▸ Work instruction
For this exercise, please reproduce the records below word for word, from the first line through the line with "(dev ino : Z)".

▸ Provided data

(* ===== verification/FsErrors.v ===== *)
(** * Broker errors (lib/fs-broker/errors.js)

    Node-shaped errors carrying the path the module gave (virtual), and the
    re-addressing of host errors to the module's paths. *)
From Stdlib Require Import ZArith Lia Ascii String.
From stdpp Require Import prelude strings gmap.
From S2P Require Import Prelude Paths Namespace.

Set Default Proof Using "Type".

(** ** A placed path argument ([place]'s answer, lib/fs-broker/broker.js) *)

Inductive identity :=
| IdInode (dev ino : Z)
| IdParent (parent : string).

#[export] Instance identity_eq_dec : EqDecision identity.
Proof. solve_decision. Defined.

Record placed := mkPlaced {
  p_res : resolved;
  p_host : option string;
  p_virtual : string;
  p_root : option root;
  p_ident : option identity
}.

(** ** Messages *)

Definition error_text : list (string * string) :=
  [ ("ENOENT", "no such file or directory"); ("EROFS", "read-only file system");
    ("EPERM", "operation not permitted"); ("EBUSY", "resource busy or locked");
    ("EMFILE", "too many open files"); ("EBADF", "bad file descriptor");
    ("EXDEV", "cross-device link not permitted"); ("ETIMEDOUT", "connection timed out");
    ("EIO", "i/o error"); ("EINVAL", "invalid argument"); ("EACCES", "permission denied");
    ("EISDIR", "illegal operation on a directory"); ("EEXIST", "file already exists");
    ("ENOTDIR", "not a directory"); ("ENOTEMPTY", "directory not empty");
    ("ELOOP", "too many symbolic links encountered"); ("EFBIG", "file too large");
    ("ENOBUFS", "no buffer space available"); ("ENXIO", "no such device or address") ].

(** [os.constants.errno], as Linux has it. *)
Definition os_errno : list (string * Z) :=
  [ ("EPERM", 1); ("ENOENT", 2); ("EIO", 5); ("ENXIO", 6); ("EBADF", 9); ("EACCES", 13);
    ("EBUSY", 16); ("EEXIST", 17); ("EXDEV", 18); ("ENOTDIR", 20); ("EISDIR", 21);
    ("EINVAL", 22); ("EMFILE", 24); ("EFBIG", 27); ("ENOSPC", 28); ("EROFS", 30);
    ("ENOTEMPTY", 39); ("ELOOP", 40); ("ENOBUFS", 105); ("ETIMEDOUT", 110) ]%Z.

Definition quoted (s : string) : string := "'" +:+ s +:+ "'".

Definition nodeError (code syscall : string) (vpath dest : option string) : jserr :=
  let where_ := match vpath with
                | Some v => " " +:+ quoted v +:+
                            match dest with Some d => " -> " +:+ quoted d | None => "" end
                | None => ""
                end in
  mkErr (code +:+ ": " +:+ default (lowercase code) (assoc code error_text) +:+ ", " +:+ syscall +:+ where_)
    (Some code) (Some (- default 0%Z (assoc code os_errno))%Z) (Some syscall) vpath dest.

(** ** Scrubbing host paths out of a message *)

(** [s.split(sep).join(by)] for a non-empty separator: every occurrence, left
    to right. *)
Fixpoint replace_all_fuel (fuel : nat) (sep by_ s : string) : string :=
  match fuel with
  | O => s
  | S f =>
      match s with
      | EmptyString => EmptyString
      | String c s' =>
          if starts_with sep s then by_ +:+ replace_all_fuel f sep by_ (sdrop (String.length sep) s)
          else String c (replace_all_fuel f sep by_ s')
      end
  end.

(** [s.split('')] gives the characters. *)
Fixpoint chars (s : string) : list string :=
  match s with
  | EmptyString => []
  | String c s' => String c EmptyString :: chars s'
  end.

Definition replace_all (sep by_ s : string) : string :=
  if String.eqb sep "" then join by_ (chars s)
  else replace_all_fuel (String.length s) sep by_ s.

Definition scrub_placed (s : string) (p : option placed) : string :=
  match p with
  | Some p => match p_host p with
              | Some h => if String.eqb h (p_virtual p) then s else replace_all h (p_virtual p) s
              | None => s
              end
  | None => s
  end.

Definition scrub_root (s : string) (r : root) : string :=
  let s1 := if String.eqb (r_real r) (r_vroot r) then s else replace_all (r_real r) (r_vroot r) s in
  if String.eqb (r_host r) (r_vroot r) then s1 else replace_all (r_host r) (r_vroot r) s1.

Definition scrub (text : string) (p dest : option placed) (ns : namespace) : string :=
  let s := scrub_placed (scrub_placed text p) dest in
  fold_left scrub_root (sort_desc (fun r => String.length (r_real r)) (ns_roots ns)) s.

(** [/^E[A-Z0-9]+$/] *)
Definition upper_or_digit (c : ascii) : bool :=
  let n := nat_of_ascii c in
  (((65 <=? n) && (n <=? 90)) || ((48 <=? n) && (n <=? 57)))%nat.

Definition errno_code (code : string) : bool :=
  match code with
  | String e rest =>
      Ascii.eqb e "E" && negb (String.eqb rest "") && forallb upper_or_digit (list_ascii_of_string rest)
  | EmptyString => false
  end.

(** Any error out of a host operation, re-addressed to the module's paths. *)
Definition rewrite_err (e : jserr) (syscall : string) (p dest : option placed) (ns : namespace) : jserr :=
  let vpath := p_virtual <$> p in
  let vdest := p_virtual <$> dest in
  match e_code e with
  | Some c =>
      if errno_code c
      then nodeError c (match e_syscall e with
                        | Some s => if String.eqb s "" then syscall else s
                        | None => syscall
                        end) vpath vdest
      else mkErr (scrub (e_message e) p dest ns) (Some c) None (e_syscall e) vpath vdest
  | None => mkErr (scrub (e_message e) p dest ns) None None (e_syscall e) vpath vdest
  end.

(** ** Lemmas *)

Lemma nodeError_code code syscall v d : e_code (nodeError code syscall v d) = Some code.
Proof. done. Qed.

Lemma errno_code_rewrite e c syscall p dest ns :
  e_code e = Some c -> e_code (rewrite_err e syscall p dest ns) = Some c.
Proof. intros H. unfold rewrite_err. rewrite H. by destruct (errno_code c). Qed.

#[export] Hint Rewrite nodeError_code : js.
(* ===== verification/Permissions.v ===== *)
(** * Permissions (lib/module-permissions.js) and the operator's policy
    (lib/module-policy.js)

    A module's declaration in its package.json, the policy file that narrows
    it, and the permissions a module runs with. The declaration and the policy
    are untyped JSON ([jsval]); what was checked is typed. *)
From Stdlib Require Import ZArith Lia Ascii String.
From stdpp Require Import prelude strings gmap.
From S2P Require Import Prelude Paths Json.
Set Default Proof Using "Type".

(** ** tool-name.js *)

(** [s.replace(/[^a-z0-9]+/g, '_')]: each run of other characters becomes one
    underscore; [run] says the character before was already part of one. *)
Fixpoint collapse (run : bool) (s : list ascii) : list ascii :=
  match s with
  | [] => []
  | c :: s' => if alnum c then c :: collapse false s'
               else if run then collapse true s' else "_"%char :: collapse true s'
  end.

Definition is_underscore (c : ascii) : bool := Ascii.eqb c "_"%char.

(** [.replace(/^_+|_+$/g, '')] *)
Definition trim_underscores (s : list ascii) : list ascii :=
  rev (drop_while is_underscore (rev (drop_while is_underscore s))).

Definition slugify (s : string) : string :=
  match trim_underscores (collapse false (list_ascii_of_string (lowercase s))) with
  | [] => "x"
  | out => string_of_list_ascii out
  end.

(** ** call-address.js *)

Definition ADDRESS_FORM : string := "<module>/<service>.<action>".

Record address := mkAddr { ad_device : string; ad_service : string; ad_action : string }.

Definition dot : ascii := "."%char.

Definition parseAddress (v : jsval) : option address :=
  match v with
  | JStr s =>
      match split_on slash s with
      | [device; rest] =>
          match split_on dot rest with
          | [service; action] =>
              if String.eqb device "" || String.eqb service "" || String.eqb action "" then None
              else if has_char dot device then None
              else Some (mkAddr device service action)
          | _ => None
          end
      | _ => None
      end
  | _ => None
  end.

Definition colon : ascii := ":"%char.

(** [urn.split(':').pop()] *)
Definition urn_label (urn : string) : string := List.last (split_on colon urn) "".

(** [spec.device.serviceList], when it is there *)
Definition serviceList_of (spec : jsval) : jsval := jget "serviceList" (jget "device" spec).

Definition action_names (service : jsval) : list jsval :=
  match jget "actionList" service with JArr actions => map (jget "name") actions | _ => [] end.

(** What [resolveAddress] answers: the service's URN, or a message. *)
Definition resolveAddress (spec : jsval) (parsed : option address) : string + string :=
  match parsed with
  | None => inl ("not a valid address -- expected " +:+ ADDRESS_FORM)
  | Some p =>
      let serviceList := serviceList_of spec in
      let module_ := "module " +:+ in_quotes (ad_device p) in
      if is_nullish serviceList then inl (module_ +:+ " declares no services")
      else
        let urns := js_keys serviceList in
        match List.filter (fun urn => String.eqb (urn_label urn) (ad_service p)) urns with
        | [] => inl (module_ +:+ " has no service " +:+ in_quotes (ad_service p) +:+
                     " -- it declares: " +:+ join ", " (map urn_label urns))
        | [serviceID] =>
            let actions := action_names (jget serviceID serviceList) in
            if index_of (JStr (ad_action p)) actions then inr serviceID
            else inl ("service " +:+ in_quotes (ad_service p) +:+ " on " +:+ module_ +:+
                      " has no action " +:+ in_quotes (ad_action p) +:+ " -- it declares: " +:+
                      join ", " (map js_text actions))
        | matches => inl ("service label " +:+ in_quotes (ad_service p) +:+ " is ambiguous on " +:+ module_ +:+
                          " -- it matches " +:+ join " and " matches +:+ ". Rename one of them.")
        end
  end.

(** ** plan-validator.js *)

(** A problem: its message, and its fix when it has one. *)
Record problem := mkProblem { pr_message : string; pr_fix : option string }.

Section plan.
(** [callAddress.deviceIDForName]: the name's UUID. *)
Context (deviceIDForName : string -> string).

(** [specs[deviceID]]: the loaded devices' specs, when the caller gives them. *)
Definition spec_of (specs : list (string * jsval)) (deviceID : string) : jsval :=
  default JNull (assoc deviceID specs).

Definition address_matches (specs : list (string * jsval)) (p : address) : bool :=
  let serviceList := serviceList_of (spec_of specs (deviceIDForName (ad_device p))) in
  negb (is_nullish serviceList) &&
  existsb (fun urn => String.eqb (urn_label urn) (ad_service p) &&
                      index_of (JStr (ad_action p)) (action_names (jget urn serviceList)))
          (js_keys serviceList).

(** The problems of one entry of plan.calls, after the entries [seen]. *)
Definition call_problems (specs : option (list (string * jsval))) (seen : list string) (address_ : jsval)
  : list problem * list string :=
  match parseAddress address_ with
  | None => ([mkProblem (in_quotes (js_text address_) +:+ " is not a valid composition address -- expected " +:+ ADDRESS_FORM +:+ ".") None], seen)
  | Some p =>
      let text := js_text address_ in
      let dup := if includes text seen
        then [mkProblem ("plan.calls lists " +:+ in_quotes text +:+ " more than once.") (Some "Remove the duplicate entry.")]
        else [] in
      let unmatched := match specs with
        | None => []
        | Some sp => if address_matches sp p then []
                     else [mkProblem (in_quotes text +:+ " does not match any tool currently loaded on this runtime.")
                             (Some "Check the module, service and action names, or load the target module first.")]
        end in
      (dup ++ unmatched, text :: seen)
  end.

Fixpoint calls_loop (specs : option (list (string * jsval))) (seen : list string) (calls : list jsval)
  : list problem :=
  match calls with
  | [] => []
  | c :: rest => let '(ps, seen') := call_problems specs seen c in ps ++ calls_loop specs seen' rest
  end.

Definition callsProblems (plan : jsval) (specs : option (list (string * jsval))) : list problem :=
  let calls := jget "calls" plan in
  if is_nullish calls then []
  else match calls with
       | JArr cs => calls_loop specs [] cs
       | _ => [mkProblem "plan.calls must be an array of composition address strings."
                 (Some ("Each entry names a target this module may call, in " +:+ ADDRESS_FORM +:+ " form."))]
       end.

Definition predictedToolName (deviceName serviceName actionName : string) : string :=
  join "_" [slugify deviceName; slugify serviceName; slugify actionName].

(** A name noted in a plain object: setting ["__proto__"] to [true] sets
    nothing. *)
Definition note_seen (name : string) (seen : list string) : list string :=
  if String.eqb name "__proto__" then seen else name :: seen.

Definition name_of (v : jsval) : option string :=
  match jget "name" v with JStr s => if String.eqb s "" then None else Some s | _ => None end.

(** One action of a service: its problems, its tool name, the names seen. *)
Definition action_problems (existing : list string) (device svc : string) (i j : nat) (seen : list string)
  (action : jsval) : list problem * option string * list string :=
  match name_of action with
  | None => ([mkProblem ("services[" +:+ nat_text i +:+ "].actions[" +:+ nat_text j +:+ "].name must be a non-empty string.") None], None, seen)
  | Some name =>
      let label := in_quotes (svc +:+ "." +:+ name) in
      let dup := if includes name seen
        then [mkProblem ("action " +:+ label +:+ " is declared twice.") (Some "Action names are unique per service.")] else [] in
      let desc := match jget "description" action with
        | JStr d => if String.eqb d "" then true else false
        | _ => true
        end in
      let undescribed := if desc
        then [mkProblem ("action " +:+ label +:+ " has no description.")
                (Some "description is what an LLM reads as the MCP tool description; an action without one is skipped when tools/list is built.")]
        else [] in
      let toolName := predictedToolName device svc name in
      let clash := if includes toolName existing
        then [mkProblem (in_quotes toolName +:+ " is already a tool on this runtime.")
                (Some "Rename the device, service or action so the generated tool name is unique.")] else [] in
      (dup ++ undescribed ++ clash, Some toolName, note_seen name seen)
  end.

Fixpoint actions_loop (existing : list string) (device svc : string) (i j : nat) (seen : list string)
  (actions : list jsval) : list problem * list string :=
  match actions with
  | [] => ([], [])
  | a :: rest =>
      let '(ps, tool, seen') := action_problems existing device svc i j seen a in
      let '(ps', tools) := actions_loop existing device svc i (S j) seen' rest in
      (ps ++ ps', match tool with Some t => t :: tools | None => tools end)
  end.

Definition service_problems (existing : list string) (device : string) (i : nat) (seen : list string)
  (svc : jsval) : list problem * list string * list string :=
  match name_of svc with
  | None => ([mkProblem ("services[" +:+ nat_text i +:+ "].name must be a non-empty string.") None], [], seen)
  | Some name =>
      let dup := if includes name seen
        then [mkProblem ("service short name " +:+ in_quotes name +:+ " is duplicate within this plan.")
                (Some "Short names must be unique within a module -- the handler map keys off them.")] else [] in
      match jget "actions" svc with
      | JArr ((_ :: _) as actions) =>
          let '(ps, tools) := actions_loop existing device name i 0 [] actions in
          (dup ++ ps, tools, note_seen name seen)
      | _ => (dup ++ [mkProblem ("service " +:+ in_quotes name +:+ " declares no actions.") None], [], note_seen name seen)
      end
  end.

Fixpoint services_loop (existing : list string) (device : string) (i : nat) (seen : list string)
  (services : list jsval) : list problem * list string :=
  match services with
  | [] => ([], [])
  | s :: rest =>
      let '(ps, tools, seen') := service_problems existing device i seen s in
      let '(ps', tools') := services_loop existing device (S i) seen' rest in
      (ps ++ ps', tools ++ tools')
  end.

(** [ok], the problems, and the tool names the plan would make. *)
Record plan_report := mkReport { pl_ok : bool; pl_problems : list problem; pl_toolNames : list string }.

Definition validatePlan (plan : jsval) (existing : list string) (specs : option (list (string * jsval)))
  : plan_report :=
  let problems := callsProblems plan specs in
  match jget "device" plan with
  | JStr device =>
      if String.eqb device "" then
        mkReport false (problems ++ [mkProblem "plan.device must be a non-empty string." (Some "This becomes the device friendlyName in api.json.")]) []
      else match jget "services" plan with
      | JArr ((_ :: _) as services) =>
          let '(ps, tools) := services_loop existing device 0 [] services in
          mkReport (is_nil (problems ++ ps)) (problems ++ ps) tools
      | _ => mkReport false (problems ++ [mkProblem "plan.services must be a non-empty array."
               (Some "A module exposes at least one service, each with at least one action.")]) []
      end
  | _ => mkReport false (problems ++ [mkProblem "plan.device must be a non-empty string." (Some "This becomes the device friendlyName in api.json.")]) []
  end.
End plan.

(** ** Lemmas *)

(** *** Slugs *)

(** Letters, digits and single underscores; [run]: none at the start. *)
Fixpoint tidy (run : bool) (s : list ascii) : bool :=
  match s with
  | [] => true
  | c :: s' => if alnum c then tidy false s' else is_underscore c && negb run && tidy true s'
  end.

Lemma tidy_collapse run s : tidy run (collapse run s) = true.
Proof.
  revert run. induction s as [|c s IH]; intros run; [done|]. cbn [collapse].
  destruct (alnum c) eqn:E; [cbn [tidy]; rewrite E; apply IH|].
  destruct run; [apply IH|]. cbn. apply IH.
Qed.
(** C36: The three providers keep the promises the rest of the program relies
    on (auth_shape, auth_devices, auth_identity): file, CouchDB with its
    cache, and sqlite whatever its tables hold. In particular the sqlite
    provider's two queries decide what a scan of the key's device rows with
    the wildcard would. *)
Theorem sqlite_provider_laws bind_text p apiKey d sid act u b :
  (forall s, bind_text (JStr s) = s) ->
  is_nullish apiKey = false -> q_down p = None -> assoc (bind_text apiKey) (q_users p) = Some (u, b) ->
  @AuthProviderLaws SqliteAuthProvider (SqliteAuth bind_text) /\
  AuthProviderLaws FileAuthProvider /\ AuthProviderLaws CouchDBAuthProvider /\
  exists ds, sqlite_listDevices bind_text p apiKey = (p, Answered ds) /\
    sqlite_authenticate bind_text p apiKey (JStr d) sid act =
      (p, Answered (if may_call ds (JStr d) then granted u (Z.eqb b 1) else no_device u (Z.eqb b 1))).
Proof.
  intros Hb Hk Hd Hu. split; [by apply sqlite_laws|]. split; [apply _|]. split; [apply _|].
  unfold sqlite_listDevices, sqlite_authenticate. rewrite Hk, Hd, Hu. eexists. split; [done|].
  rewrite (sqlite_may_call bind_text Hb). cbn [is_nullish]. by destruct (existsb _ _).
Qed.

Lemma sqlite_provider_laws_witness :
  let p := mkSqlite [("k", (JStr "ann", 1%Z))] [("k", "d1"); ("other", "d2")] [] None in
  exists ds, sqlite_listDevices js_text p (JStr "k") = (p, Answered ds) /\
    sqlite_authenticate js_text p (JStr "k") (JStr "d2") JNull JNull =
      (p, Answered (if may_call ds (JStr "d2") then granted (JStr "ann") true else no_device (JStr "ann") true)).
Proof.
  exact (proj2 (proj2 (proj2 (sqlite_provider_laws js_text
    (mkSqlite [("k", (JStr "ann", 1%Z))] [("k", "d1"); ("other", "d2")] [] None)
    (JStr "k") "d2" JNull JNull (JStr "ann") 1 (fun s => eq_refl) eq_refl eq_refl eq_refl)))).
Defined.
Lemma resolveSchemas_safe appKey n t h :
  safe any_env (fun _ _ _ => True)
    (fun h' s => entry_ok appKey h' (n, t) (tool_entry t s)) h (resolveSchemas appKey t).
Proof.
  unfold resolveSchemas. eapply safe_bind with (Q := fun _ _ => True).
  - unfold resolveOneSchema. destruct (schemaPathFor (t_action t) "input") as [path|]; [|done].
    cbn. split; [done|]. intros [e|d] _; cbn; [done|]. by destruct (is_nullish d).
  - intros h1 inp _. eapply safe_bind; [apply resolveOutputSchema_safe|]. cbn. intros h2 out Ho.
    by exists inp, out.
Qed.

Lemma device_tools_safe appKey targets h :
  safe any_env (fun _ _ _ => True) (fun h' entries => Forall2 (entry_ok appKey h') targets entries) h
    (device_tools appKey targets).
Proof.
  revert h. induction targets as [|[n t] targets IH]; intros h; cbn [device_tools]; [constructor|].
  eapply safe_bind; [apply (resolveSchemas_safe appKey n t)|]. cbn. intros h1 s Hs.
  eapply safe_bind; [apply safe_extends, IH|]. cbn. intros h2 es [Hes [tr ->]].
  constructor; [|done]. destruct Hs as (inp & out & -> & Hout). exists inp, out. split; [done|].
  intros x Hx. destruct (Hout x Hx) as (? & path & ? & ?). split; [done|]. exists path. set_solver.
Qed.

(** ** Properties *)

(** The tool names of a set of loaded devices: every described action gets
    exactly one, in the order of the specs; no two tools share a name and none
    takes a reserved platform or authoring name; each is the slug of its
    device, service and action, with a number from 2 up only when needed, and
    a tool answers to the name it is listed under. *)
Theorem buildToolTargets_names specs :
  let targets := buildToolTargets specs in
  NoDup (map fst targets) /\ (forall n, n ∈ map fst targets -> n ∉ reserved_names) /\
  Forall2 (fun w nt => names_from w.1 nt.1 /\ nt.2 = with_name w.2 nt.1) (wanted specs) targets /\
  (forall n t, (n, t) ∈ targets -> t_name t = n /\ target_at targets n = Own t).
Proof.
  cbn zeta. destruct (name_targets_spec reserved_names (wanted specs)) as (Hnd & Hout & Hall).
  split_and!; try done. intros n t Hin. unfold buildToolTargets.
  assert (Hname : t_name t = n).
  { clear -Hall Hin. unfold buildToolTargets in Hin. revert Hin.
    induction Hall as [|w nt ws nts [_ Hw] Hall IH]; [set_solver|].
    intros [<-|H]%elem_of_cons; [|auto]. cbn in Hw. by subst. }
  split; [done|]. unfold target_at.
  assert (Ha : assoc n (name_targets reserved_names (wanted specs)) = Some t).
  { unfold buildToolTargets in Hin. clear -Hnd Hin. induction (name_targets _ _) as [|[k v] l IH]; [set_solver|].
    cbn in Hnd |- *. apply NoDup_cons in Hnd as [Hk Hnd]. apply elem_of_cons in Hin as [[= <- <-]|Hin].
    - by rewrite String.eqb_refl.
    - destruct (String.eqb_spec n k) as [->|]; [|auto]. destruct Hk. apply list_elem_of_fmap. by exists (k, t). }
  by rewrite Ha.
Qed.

▸ Written answer
(* ===== verification/FsErrors.v ===== *)
(** * Broker errors (lib/fs-broker/errors.js)

    Node-shaped errors carrying the path the module gave (virtual), and the
    re-addressing of host errors to the module's paths. *)
From Stdlib Require Import ZArith Lia Ascii String.
From stdpp Require Import prelude strings gmap.
From S2P Require Import Prelude Paths Namespace.

Set Default Proof Using "Type".

(** ** A placed path argument ([place]'s answer, lib/fs-broker/broker.js) *)

Inductive identity :=
| IdInode (dev ino : Z)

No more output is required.